The researchers showed that cerebrospinal fluid waves are created in sync with slow brain waves (produced by neurons, when we fall asleep) and the flow of blood, which tends to drain from the brain while we sleep, because when we do, we do not need as much oxygen (which is transported by our blood). The researchers believe that when pressure in the brain falls, due to the draining of blood, the cerebrospinal fluid probably flows more quickly (generating the waves) in order to replace part of the missing blood and to keep the situation at a safe level.
The neuroradiologists identified the waves by studying 13 people aged between 23 and 33, who were subjected to magnetic resonance imaging and an electroencephalogram while they slept. Despite the many difficulties experienced by the 13 volunteers due to the fact that it was not easy to fall asleep with their heads covered in electrodes, the results were clear from the scans: a few minutes after falling asleep this sort of current was always created, which – as we said – appears to be coordinated with blood flow and brain activity.

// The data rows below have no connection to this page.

(** * Q-TDFP entropy engine: a shallow embedding of [src/lib/quantumEntropy.ts]

    The TypeScript module is a pipeline of pure functions over byte
    arrays, 32-bit integers and IEEE-754 doubles.  The embedding keeps
    the three kinds of number apart, the way the JavaScript semantics
    does:

    - a JavaScript [number] that holds a double is a primitive [float]
      (binary64, round to nearest even: the arithmetic of the engine);
    - the operands and results of the bit operators ([|], [^], [&],
      [<<], [>>>]) are [Z] with the 32-bit wrap-around written out;
    - a [Uint8Array] is a [list Z] whose elements are stored modulo 256;
      a read past the end is [undefined], which the bit operators read
      as 0.

    A [string] is its sequence of UTF-16 code units ([charCodeAt]). *)

From Stdlib Require Import ZArith List Lia Bool String Ascii.
From Stdlib Require Import Floats.
Import ListNotations.

#[local] Open Scope Z_scope.
#[local] Set Warnings "-inexact-float".

(** ** JavaScript integer conversions and bit operators *)

Module JS.

(** [ToInt32]: reduce modulo 2^32 into [-2^31, 2^31). *)
Definition ToInt32 (z : Z) : Z := (z + 2147483648) mod 4294967296 - 2147483648.

(** [ToUint32]: reduce modulo 2^32 into [0, 2^32). *)
Definition ToUint32 (z : Z) : Z := z mod 4294967296.

(** [a | b], [a ^ b], [a & b] on numbers that hold integers. *)
Definition or (a b : Z) : Z := ToInt32 (Z.lor (ToInt32 a) (ToInt32 b)).
Definition xor (a b : Z) : Z := ToInt32 (Z.lxor (ToInt32 a) (ToInt32 b)).
Definition and (a b : Z) : Z := ToInt32 (Z.land (ToInt32 a) (ToInt32 b)).

(** [a << n] and [a >>> n] for a shift count [0 <= n < 32]. *)
Definition shl (a n : Z) : Z := ToInt32 (Z.shiftl (ToInt32 a) n).
Definition ushr (a n : Z) : Z := Z.shiftr (ToUint32 a) n.

(** The integer part of a double, rounded toward zero; 0 for NaN and
    the infinities (the first step of the [ToInt32] of a double). *)
Definition truncate (f : float) : Z :=
  match Prim2SF f with
  | S754_finite s m e =>
      let a := if 0 <=? e then Z.shiftl (Zpos m) e else Z.shiftr (Zpos m) (- e) in
      if s then - a else a
  | _ => 0
  end.

(** [ToInt32] of a double: what [f | 0] and the operands of [^], [&] see. *)
Definition ToInt32F (f : float) : Z := ToInt32 (truncate f).

(** A number that holds an integer [0 <= z < 2^63], as a double. *)
Definition of_int (z : Z) : float := PrimFloat.of_uint63 (Uint63.of_Z z).
(** * Simplest-Agent: the state-machine engine of [agent.py]

    A shallow embedding of [AIAgent] ([__init__], [register_action],
    [_call_llm], [run]) and of the actions of [run_agent.py], and the
    properties of the control loop.

    - Python values (what [json.loads] and the registered callables hand
      back) are the inductive type [value]; the operations the engine
      applies to them ([.get], truth value, [==] against a string
      literal, [in] on a dict) are written out with the exceptions
      Python raises.
    - The configuration is the parsed TOML document with the types the
      engine expects: [states] is a table of tables, prompts and model
      names are strings, [transitions] is an array of strings. A key
      may be absent wherever the source reads it with [.get] or [[]].
    - [self] is the record [agent]; the loop threads it together with
      the standard input still to be read and the list of effects
      performed so far ([run_state]) through a state-and-exception
      monad that keeps the state reached when an exception is raised.
    - The chat-completion endpoint, [json.loads] and [str()] are
      parameters of the development. A registered callable is a function
      of the parameters it is called with, returning a value or raising.
    - The audit log file and the diagnostics guarded by [dev_mode] are
      write-only and nothing the engine decides reads them; runs are
      modelled with [dev_mode] off and logging is taken to succeed. The
      search-history lines that [_call_llm] prints whatever [dev_mode]
      says are part of the model.
    - The two actions of [run_agent.py], [search_function] and
      [calculate_function], and the agent its main block builds are
      embedded in the module [RunAgent]. What [requests.post] and [eval]
      give, [str.strip] and the text of an exception are parameters; a
      function returns what it did (a request, a print) next to its
      result. The prompts of the main block for the API key and the
      development mode come before the agent exists and are left out. *)

From Stdlib Require Import ZArith QArith String Ascii List.
From stdpp Require Import base option list gmap strings pretty.
(** Stripping never lengthens the text, and takes away no more characters
    than the markers of the annotations hold together. *)
Theorem strip_annotations_length (annotations : list Annotation)
    (value : string) :
  (String.length value
     - list_sum (map (fun a => String.length (ann_text a)) annotations)
   <= String.length (strip_annotations value annotations)
   <= String.length value)%nat.
Proof.
  unfold strip_annotations. revert value.
  induction annotations as [| a rest IH]; intros value.
  - cbn. lia.
  - cbn [fold_left map].
    pose proof (js_replace_length value (ann_text a)) as H1.
    pose proof (IH (js_replace value (ann_text a) "")) as H2.
    change (list_sum
              (String.length (ann_text a)
               :: map (fun a0 => String.length (ann_text a0)) rest))
      with (String.length (ann_text a)
            + list_sum (map (fun a0 => String.length (ann_text a0)) rest))%nat.
    generalize dependent
      (list_sum (map (fun a0 => String.length (ann_text a0)) rest)).
    intros n _ H2.
    generalize dependent
      (String.length
         (fold_left
            (fun (messageTextContent : string) (annotation : Annotation) =>
               js_replace messageTextContent (ann_text annotation) "")
            rest (js_replace value (ann_text a) ""))).
    intros. lia.
Qed.

(** ** The requests of a successful exchange *)

Section Requests.

Variable w : World.



End Requests.


(** ** Reading conversations back *)


Lemma selectConversationWithContact_some (d : Database) (id : string) :
  (exists c, In c (conversations d) /\ conv_id c = id) ->
  exists c k,
    selectConversationWithContact d id = Some (c, k) /\
    In c (conversations d) /\ conv_id c = id /\
    match k with
    | Some contact => In contact (contacts d) /\ cont_id contact = conv_contact_id c
    | None => forall contact, In contact (contacts d) ->
                              cont_id contact <> conv_contact_id c
    end.
Proof.
  unfold selectConversationWithContact.
  induction (conversations d) as [| c cs IH]; intros (c0 & Hin & Hid);
    [destruct Hin |].
  cbn. destruct (String.eqb (conv_id c) id) eqn:E.
  - apply String.eqb_eq in E.
    destruct (filter (fun k => String.eqb (cont_id k) (conv_contact_id c))
                     (contacts d)) as [| k ks] eqn:Hf; cbn.
    + exists c, None. split; [reflexivity |]. split; [now left |].
      split; [exact E |].
      intros contact Hc Heq.
      assert (Hk : In contact
                     (filter (fun k => String.eqb (cont_id k) (conv_contact_id c))
                             (contacts d)))
        by (apply filter_In; split; [exact Hc | now apply String.eqb_eq]).
      rewrite Hf in Hk. destruct Hk.
    + exists c, (Some k). split; [reflexivity |]. split; [now left |].
      split; [exact E |].
      assert (Hk : In k (filter (fun k => String.eqb (cont_id k) (conv_contact_id c))
                                (contacts d)))
        by (rewrite Hf; now left).
      apply filter_In in Hk. destruct Hk as (Hk1 & Hk2).
      split; [exact Hk1 | now apply String.eqb_eq].
  - cbn. destruct Hin as [-> | Hin].
    + apply String.eqb_neq in E. contradiction.
    + destruct IH as (c' & k & Hsel & Hc' & Hid' & Hk);
        [now exists c0 |].
      exists c', k. split; [exact Hsel |]. split; [now right |].
      split; assumption.
Qed.



Lemma select_without_organisation (d : Database) (id : string) :
  (forall c o, In c (conversations d) -> conv_id c = id ->
               In o (organisations d) ->
               org_id o <> conv_organisation_id c) ->
  selectConversationForMessage d id = None.
Proof.
  unfold selectConversationForMessage.
  induction (conversations d) as [| c cs IH]; intros H; cbn; [reflexivity |].
  destruct (String.eqb (conv_id c) id) eqn:E.
  - apply String.eqb_eq in E.
    assert (Hf : filter (fun o => String.eqb (org_id o) (conv_organisation_id c))
                        (organisations d) = []).
    { destruct (filter _ (organisations d)) as [| o os] eqn:Hf; [reflexivity |].
      assert (Ho : In o (filter (fun o => String.eqb (org_id o)
                                            (conv_organisation_id c))
                                (organisations d)))
        by (rewrite Hf; now left).
      apply filter_In in Ho. destruct Ho as (Ho1 & Ho2).
      apply String.eqb_eq in Ho2. exfalso.
      exact (H c o (or_introl eq_refl) E Ho1 Ho2). }
    rewrite Hf. cbn. apply IH. intros c' o Hc'. apply H. now right.
  - cbn. apply IH. intros c' o Hc'. apply H. now right.
Qed.

(** The two lookups differ.  A conversation whose organisation row is
    missing is found by [getFullConversation], which joins nothing it
    needs, and is not found by [sendMessage], whose inner join with the
    organisations gives no row: the message is answered with 500 and not
    saved. *)
Theorem conversation_without_organisation (w : World)
    (messageRequest : MessageRequest) (s : St) :
  (exists c, In c (conversations (db s)) /\
             conv_id c = req_conversation_id messageRequest) ->
  (forall c o, In c (conversations (db s)) ->
               conv_id c = req_conversation_id messageRequest ->
               In o (organisations (db s)) ->
               org_id o <> conv_organisation_id c) ->
  (exists r, getFullConversation (req_conversation_id messageRequest) s
             = (Ok r, s)) /\
  sendMessage w messageRequest s = (Ok failed_to_send, s).
Proof.
  intros Hsome Hnoorg. split.
  - destruct (@selectConversationWithContact_some (db s) _ Hsome)
      as (c & k & Hsel & _).
    unfold getFullConversation, bind, get_db. rewrite Hsel. cbn.
    eexists. reflexivity.
  - apply sendMessage_unknown_run. now apply select_without_organisation.
Qed.

Lemma conversation_without_organisation_witness :
  (exists r,
     getFullConversation "conv_1"
       (start {| organisations := []; contacts := [cont_1];
                 conversations := [conv_1 false OPEN]; messages := [] |})
     = (Ok r, start {| organisations := []; contacts := [cont_1];
                       conversations := [conv_1 false OPEN];
                       messages := [] |})) /\
  sendMessage world_hello (hi CONTACT)
    (start {| organisations := []; contacts := [cont_1];
              conversations := [conv_1 false OPEN]; messages := [] |})
    = (Ok failed_to_send,
       start {| organisations := []; contacts := [cont_1];
                conversations := [conv_1 false OPEN]; messages := [] |}).
Proof.
  apply (@conversation_without_organisation world_hello (hi CONTACT)
           (start {| organisations := []; contacts := [cont_1];
                     conversations := [conv_1 false OPEN]; messages := [] |})).
  - exists (conv_1 false OPEN). split; [now left | reflexivity].
  - intros c o _ _ [].
Defined.

Section ReadBack.

Variable w : World.





End ReadBack.


(** ** [handleMessageForOpenAI] *)

Section Handler.

Variable w : World.

(** The run that [resolve_required_action] gives is the first run, or the
    answer to the resubmission of the outputs given to its tool calls. *)
Lemma resolve_required_action_submitted (thread_id contact_id : string)
    (first_run run : Run) (s s' : St) :
  resolve_required_action w thread_id contact_id first_run s = (Ok run, s') ->
  (run_status first_run <> requires_action /\ run = first_run) \/
  (run_status first_run = requires_action /\
   exists tool_calls outs,
     run_required_action first_run = Some tool_calls /\
     Forall2 (answers w) tool_calls outs /\
     runs_submitToolOutputsAndPoll w thread_id (run_id first_run) outs = Ok run).
Proof.
  unfold resolve_required_action.
  destruct (status_eqb (run_status first_run) requires_action) eqn:E.
  - apply status_eqb_eq in E. intros H. right. split; [exact E |].
    destruct (run_required_action first_run) as [tool_calls |]; cbn in H.
    + unfold bind at 1 in H.
      destruct (tool_outputs_returns w contact_id tool_calls s)
        as (outs & s1 & Heq & _ & Hans). rewrite Heq in H.
      unfold call in H. injection H as H _.
      exists tool_calls, outs. split; [reflexivity |]. now split.
    + discriminate H.
  - unfold ret. intros [= <- <-]. left. split; [| reflexivity].
    intros Hst. apply status_eqb_eq in Hst. congruence.
Qed.

(** [handleMessageForOpenAI] saves nothing itself: in every outcome the
    messages, conversations and organisations are as before.  It returns
    replies only when the run it ended in is completed: the first run, or,
    when that one required action, the run answering the resubmission of
    the outputs given to its tool calls.  In every other case it rejects;
    it never returns an empty list in place of a failure. *)
Theorem handleMessageForOpenAI_returns_only_when_completed
    (messageRequest : MessageRequest) (assistant_id contact_id : string)
    (s s' : St) (r : Result (list MessageResponse)) :
  handleMessageForOpenAI w messageRequest assistant_id contact_id s = (r, s') ->
  same_exchange (db s) (db s') /\
  forall out, r = Ok out ->
    exists first_run run,
      runs_createAndPoll w
        (js_replace (req_conversation_id messageRequest) "conv_" "thread_")
        (Some assistant_id) = Ok first_run /\
      ((run_status first_run <> requires_action /\ run = first_run) \/
       (run_status first_run = requires_action /\
        exists tool_calls outs,
          run_required_action first_run = Some tool_calls /\
          Forall2 (answers w) tool_calls outs /\
          runs_submitToolOutputsAndPoll w
            (js_replace (req_conversation_id messageRequest) "conv_" "thread_")
            (run_id first_run) outs = Ok run)) /\
      run_status run = completed.
Proof.
  unfold handleMessageForOpenAI.
  unfold bind at 1, call at 1.
  destruct (messages_create w _ _) as [[] | e1].
  2: { intros [= <- <-]. split; [apply same_exchange_refl | discriminate]. }
  unfold bind at 1, call at 1.
  destruct (runs_createAndPoll w _ _) as [first_run | e2] eqn:Hfirst.
  2: { intros [= <- <-]. split; [apply same_exchange_refl | discriminate]. }
  unfold bind at 1.
  destruct (resolve_required_action w _ contact_id first_run _)
    as [[run | e3] s3] eqn:Hres.
  all: pose proof (resolve_required_action_frame w _ _ _ _ Hres) as (Hx & _);
    cbn in Hx.
  2: { intros [= <- <-]. split; [exact Hx | discriminate]. }
  destruct (status_eqb (run_status run) completed) eqn:Hst.
  2: { unfold throw. intros [= <- <-]. split; [exact Hx | discriminate]. }
  unfold bind at 1, call at 1.
  destruct (messages_list w (run_thread_id run) (Some 5)) as [data | e4].
  2: { intros [= <- <-]. split; [exact Hx | discriminate]. }
  unfold bind at 1.
  destruct (mapM (push_processed_message w _) (since_last_user data) _)
    as [[pushed | e5] s5] eqn:Hpush;
    apply push_processed_messages in Hpush; cbn in Hpush;
    destruct Hpush as (Hd & _).
  2: { intros [= <- <-]. split; [| discriminate].
       unfold same_exchange. rewrite Hd. exact Hx. }
  unfold ret. intros [= <- <-]. split.
  - unfold same_exchange. rewrite Hd. exact Hx.
  - intros out _. exists first_run, run. split; [reflexivity |].
    split; [| now apply status_eqb_eq].
    exact (resolve_required_action_submitted _ _ _ _ Hres).
Qed.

There are still many aspects to be understood, starting with the physiological role of this kind of washing. What happens to the elderly, or patients affected by neurodegenerative disorders, such as Alzheimer’s, which often causes sleep disturbances and a lower “production” of slow brain waves, also needs to be explored. When the picture is clearer, it will be possible to check, for example, if the measurement of the flow of cerebrospinal fluid can be an indicator of a person’s state of health and brain function, and if it will be possible to intervene in order to fix irregular flows.